Step 2: Key Formula or Approach:
1. For \( g(x) \): \( g(1) = 2 \) and \( g(3) = 0 \).
2. For the trig part: Range of \( |\sin x| + |\cos x| \) is \( [1, \sqrt{2}] \).
Step 3: Detailed Explanation:
Finding \( g(x) \):
Linear function \( g(x) = ax + b \). Since \( a<0 \), it is a decreasing function.
Onto mapping means:
\( g(1) = 2 \implies a + b = 2 \)
\( g(3) = 0 \implies 3a + b = 0 \)
Subtracting the equations: \( 2a = -2 \implies a = -1 \).
Then \( b = 3 \). Thus, \( g(x) = -x + 3 \).
Evaluating the trigonometric expression:
Let \( A = |\sin x| + |\cos x| \).
The domain of \( \cos^{-1}(u) \) and \( \sin^{-1}(u) \) is \( [-1, 1] \).
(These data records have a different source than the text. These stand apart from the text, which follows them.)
Lemma next_site w a a2 np D fp ex above e eh lo hi fpc exL exR lv v next ab e2 eh2 lo2 hi2 fpc2 xL xR :
  leaf_pos (tw_blocks w) (tw_data w) D (ee_block newext) (pa_ents a) fp ex above e eh lo hi fpc exL exR →
  Forall2 (views w) (rev above) lv → next_leaf (lv ++ [v]) = Some next → ends_by (ee_block newext) eh →
  tw_paths w !! np = Some a2 →
  leaf_pos (tw_blocks w) (tw_data w) D next (pa_ents a2) fp ex ab e2 eh2 lo2 hi2 fpc2 xL xR →
  valid newext → ext_end newext ≤ hi →
  site w np a2 D next ab e2 eh2 lo2 (ee_block newext) hi2 fpc2 xL xR 0.
Proof using newext_ok.
  intros [P1 P2 P3 P4 P5 P6 P7 P8 P9 P10] Hlv Hnext Hends Ha2 [Q1 Q2 Q3 Q4 Q5 Q6 Q7 Q8 Q9 Q10] Hv Hhi.
  pose proof (next_leaf_hi _ _ _ _ _ _ _ _ _ _ _ _ P1 lv [v] Hlv ltac:(done) eq_refl) as Ehi. rewrite Hnext in Ehi. cbn in Ehi. subst hi.
  assert (Hnok : next_ok (tw_blocks w) (tw_data w) (ends_by (ee_block newext)) D None 0 EXT_MAX_BLOCKS (lv ++ [v])).
  { eapply next_up; [exact P1|exact Hlv|done|]. by exists eh. }
  destruct Hnok as (eh0 & E0 & Hp). cbn in E0. injection E0 as <-. rewrite Hnext in Hp. destruct Hp as [Hp _].
  destruct (prevs_lowers _ _ _ _ _ _ _ _ _ _ _ _ _ _ _ _ _ _ Q1 Q2 Hp) as [[]|[Hnlo Hlow]].
  assert (Hl : lchain valid lo2 (leaf_list eh2) hi2) by (eapply lchain_mono; [|exact Q4]; by intros ? _ []).
  assert (Hpos : 0 < ext4_ext_get_actual_len newext) by apply Hv. assert (H0 : 0 ≤ ee_block newext) by apply newext_ok.
  split; try done.
  - destruct (pe_ext e2) as [k|]; cbn [leaf_found near] in *; [|done]. destruct Q8 as [Hkn Hle _]. cbn beta in Hle.
    assert (k = 0%nat) as ->.
    { destruct k as [|k]; [done|]. pose proof (Hle ltac:(lia)) as Hk.
      destruct (lchain_at _ _ _ _ _ _ Hl (leaf_list_at eh2 k ltac:(lia))) as (_ & ? & ? & _).
      pose proof (lchain_succ _ _ _ _ _ _ _ Hl (leaf_list_at eh2 k ltac:(lia)) (leaf_list_at eh2 (S k) Hkn)). unfold ext_end in *. lia. }
    destruct (lchain_at _ _ _ _ _ _ Hl (leaf_list_at eh2 0 Hkn)) as (_ & Hb & _). unfold ext_end in *.
    split; [done|]. split; [lia|]. rewrite (proj2 (Z.ltb_ge _ _)); [done|lia].
  - apply chain_around; [apply Z.le_refl| |done]. cbn [drop]. eapply lchain_weaken; [done|lia|done].
Qed.

(** ** A leaf with room *)

(** What find_room leaves besides the tree: [p'] is the path to use, [np] one to free *)
Record moved (w w' : tworld) (p p' : nat) (np : option nat) (fp fp' : gset Z) (bs : list Z) (later : list (Z * Z)) : Prop := {
  mv_pp : tw_ppath w' = tw_ppath w;
  mv_freed : tw_freed w' = tw_freed w;
  mv_frame : ∀ b, b ∉ fp ∪ list_to_set bs → tw_blocks w' !! b = tw_blocks w !! b;
  mv_used : ∃ j, fp' = fp ∪ list_to_set (take j bs) ∧ tw_alloc w' = ((λ b, (b, 0)) <$> drop j bs) ++ later;
  mv_paths : ∀ a2, ∃ a', (match np with None => id | Some q => delete q end) (<[p' := a2]> (tw_paths w')) = <[p := a']> (tw_paths w);
}.

(** A leaf where the new extent can be stored *)
Definition room_for (w : tworld) (p D : nat) (fp : gset Z) (ex : list ext4_extent) : Prop :=
  ∃ a blk above e eh lo lo2 hi fpc exL exR pos,
    site w p a D blk above e eh lo lo2 hi fpc exL exR pos ∧ has_room eh ∧
    fp = fpc ∪ own (pe_bh e) ∧ ex = exL ++ leaf_list eh ++ exR.

Lemma room_here w p a D fp ex above e eh lo hi fpc exL exR :
  tw_paths w !! p = Some a → leaf_pos (tw_blocks w) (tw_data w) D (ee_block newext) (pa_ents a) fp ex above e eh lo hi fpc exL exR →
  (∀ x, x ∈ ex → apart newext x) → valid newext → ext_end newext ≤ hi → has_room eh → room_for w p D fp ex.
Proof using newext_ok.
  intros Ha Hpos Hap Hv Hhi Hroom. destruct (pos_site _ _ _ _ _ _ _ _ _ _ _ _ _ _ Ha Hpos Hap Hv Hhi) as (pos & Hsite).
  exists a, (ee_block newext), above, e, eh, lo, (Z.min (ee_block newext) lo), hi, fpc, exL, exR, pos.
  split; [done|]. split; [done|]. split; apply Hpos.
Qed.

(** The state once a path to the next leaf may have been searched for *)
Record searched (w w1 : tworld) (np : option nat) : Prop := {
  sr_data : tw_data w1 = tw_data w;
  sr_blocks : tw_blocks w1 = tw_blocks w;
  sr_zone : system_blks (ew_zone (tw_env w1)) = system_blks (ew_zone (tw_env w));
  sr_calls : tw_calls w1 = tw_calls w;
  sr_alloc : tw_alloc w1 = tw_alloc w;
  sr_pp : tw_ppath w1 = tw_ppath w;
  sr_freed : tw_freed w1 = tw_freed w;
  sr_paths : match np with
             | None => tw_paths w1 = tw_paths w
             | Some q => tw_paths w !! q = None ∧ ∃ aq, tw_paths w1 = <[q := aq]> (tw_paths w)
             end;
}.

Lemma searched_path w w1 np p a : searched w w1 np → tw_paths w !! p = Some a → tw_paths w1 !! p = Some a ∧ np ≠ Some p.
Proof using Type.
  intros [_ _ _ _ _ _ _ S8] Ha. destruct np as [q|]; [|by rewrite S8]. destruct S8 as (Hq & aq & ->).
  assert (q ≠ p) by congruence. rewrite lookup_insert_ne by done. split; [done|congruence].
Qed.

Lemma searched_state w w1 np D fp ex : searched w w1 np → tstate w D fp ex → tstate w1 D fp ex.
Proof using Type. intros [S1 S2 S3 S4 _ _ _ _] [T1 T2 T3]. split; [by rewrite S1, S2|by rewrite S3|congruence]. Qed.

(** The result of find_room: a path to a leaf with room, or no space *)
Definition roomy (w w' : tworld) (p : nat) (r : nat * option nat + Z) (D D' : nat) (fp fp' : gset Z) (bs : list Z) (later : list (Z * Z)) (err : Z)
    (rest : list (Z * Z)) (ex : list ext4_extent) : Prop :=
  (∃ p' np, r = inl (p', np) ∧ tstate w' D' fp' ex ∧ (D' ≤ S D)%nat ∧ (D' ≤ 5)%nat ∧ room_for w' p' D' fp' ex ∧ moved w w' p p' np fp fp' bs later) ∨
  r = inr err ∧ alloc_fails later err rest ∧ out_of_space ext4_chksum sbi ino t w w' p D D' fp fp' bs rest ex.

(** A new leaf is made. *)
Lemma make_room w w1 np p a D fp ex mb_flags gb_flags above e eh lo hi fpc exL exR bs later err rest :
  searched w w1 np → tstate w D fp ex → (D ≤ 4 ∨ D ≤ 5 ∧ has_room (tw_data w))%nat → 0 ≤ ee_block newext < EXT_MAX_BLOCKS →
  tw_ppath w = Some p → tw_paths w !! p = Some a → Z.of_nat D < pa_maxdepth a →
  leaf_pos (tw_blocks w) (tw_data w) D (ee_block newext) (pa_ents a) fp ex above e eh lo hi fpc exL exR →
  (∀ x, x ∈ ex → apart newext x) → valid newext → ext_end newext ≤ hi → ¬ has_room eh →
  alloc_ok w fp bs later → (D + 2 ≤ length bs)%nat ∨ alloc_fails later err rest →
  ∃ r w' D' fp', (err ← ext4_ext_create_new_leaf ext4_chksum sbi ino i_block_group is_reg pid mb_flags gb_flags p newext;
      if nz err then kfree_path np;; mret (inr err) else mret (inl (p, np))) w1 = Ret r w' ∧
    roomy w w' p r D D' fp fp' bs later err rest ex.
Proof using bits_ok zones_ok newext_ok.
  intros Hsr Hs HD Hblk Hpp Ha Hmax Hpos Hap Hv Hhi Hfull Hal Hlen.
  destruct (searched_path _ _ _ _ _ Hsr Ha) as [Ha1 Hnp]. pose proof (searched_state _ _ _ _ _ _ Hsr Hs) as Hs1.
  destruct Hsr as [S1 S2 S3 S4 S5 S6 S7 S8]. rewrite <- S1, <- S2 in Hpos.
  assert (Hal1 : alloc_ok w1 fp bs later) by (destruct Hal as [A1 A2 A3]; split; [congruence|done|by rewrite S2]).
  assert (Hne : ee_block newext < ext_end newext) by (destruct Hv as (? & _); unfold ext_end; lia).
  destruct (create_new_leaf_spec ext4_chksum sbi ino t i_block_group is_reg pid bits_ok zones_ok w1 p a D fp ex mb_flags gb_flags newext
    above e eh lo hi fpc exL exR bs later err rest Hs1 ltac:(by rewrite S1) Hblk ltac:(congruence) Ha1 Hmax Hpos Hap Hne Hhi Hfull Hal1 Hlen)
    as (w' & D' & fp' & [(E & [N1 [N2 N2'] N3 N4 N5])|(E & Hf & [O1 O2 O3 (a4 & O4) O5 O6 O7 O8])]).
  - exists (inl (p, np)), w', D', fp'. split; [by rewrite (run_bind _ _ _ _ _ E)|]. left. exists p, np. split; [done|]. split; [done|]. split; [lia|]. split; [done|].
    destruct N3 as (a3 & ab3 & e3 & eh3 & lo3 & hi3 & fpc3 & xL3 & xR3 & Ha3 & Hp3 & Hr3 & Hhi3). split; [by eapply room_here|].
    destruct N4 as [M1 M2 M3 M4 (a4 & M5 & _) M6]. split; [congruence|congruence| |done|].
    + intros b Hb. by rewrite M6, S2.
    + intros a2. exists a2. rewrite M5, insert_insert_eq. destruct np as [q|]; cbn [id]; [|by rewrite S8].
      destruct S8 as (Hq & aq & ->). rewrite delete_insert_ne by congruence. rewrite delete_insert_id by done. done.
  - exists (inr err). eexists _, D', fp'. split.
    { rewrite (run_bind _ _ _ _ _ E). replace (nz err) with true by (unfold nz; destruct (Z.eqb_spec err 0); [by destruct Hf|done]).
      unfold kfree_path. exec. reflexivity. }
    right. split; [done|]. split; [done|]. split; [|done| | | | | |done].
    + destruct O1. by destruct np.
    + destruct np; cbn; congruence.
    + exists a4. destruct np as [q|]; cbn [tw_paths set_paths]; rewrite O4; [|by rewrite S8].
      destruct S8 as (Hq & aq & ->). rewrite delete_insert_ne by congruence. by rewrite delete_insert_id.
    + rewrite <- S7. by destruct np.
    + by destruct np.
    + intros b Hb. rewrite <- S2, <- O7 by done. by destruct np.
Qed.

(** The key of the next leaf, if it is asked for *)
Lemma next_key_run w p a D fp ex above e eh lo hi fpc exL exR :
  tw_paths w !! p = Some a → leaf_pos (tw_blocks w) (tw_data w) D (ee_block newext) (pa_ents a) fp ex above e eh lo hi fpc exL exR →
  (∀ x, x ∈ ex → apart newext x) → valid newext → ¬ has_room eh →
  ∃ next, (if ee_block (extent_at eh (Z.to_nat (eh_entries eh - 1))) <? ee_block newext
           then (l ← view_path p; mret (ext4_ext_next_leaf_block l)) else mret EXT_MAX_BLOCKS) w = Ret next w ∧
    (next = EXT_MAX_BLOCKS ∨ 0 ≤ next < EXT_MAX_BLOCKS ∧ ends_by (ee_block newext) eh ∧
       ∃ lv v, Forall2 (views w) (rev above) lv ∧ next_leaf (lv ++ [v]) = Some next).
Proof using bits_ok.
  intros Ha Hpos Hap Hv Hfull. destruct (view_run _ _ _ _ _ _ _ _ _ _ _ _ _ _ _ Ha Hpos) as (lv & v & E & Hlv & Hv1).
  pose proof Hpos as [P1 P2 P3 P4 P5 P6 P7 P8 P9 P10].
  destruct (Z.ltb_spec (ee_block (extent_at eh (Z.to_nat (eh_entries eh - 1)))) (ee_block newext)) as [Hlt|Hge].
  2: { exists EXT_MAX_BLOCKS. split; [done|by left]. }
  rewrite (run_bind _ _ _ _ _ E). eexists. split; [done|]. unfold ext4_ext_next_leaf_block.
  destruct (next_leaf (lv ++ [v])) as [next|] eqn:Enext; [|by left]. cbn [default]. right.
  destruct (shape_room sbi bits_ok _ _ _ (proj1 P3)) as (En & _). pose proof (cap_range sbi bits_ok (is_root (pe_bh e))) as [Hcap _].
  pose proof (nodeok_full _ _ _ _ _ _ P3 Hfull) as Hf. rewrite (ns_max _ _ _ _ (proj1 P3)) in Hf.
  assert (Hends : ends_by (ee_block newext) eh).
  { eapply full_ends_by; [eapply lchain_mono; [|exact P4]; by intros ? _ []| |lia|done|].
    - intros x Hx. apply Hap. rewrite P9, !elem_of_app. by right; left.
    - rewrite En in Hlt. by replace (Z.to_nat (Z.of_nat (nentries eh) - 1)) with (nentries eh - 1)%nat in Hlt by lia. }
  assert (Hnok : next_ok (tw_blocks w) (tw_data w) (ends_by (ee_block newext)) D None 0 EXT_MAX_BLOCKS (lv ++ [v])).
  { eapply next_up; [exact P1|exact Hlv|done|]. by exists eh. }
  destruct Hnok as (eh0 & _ & Hp). rewrite Enext in Hp. split; [apply Hp|]. split; [done|]. by exists lv, v.
Qed.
However, \( A \in [1, \sqrt{2}] \). The only value for which \( \cos^{-1} A \) and \( \sin^{-1} A \) are defined is \( A = 1 \).
(Note: If \( A>1 \), the expression is not defined in reals, but in multiple-choice math, we look for the valid boundary).
At \( A = 1 \) (which happens at \( x = 0, \pi/2, \dots \)):
The expression is \( \cot(\cos^{-1}(1) + \sin^{-1}(-1)) \).
\( \cos^{-1}(1) = 0 \).
\( \sin^{-1}(-1) = -\pi/2 \).
The expression becomes \( \cot(0 - \pi/2) = \cot(-\pi/2) = 0 \).
Now check options for \( g(x) = -x + 3 \):
(A) \( g(2) + g(3) = (-2+3) + (-3+3) = 1 + 0 = 1 \).
(B) \( g(2) = 1 \).
(C) \( g(3) = -3 + 3 = 0 \).
The result matches \( g(3) \).
Step 4: Final Answer:
The trigonometric expression evaluates to 0, which equals \( g(3) \).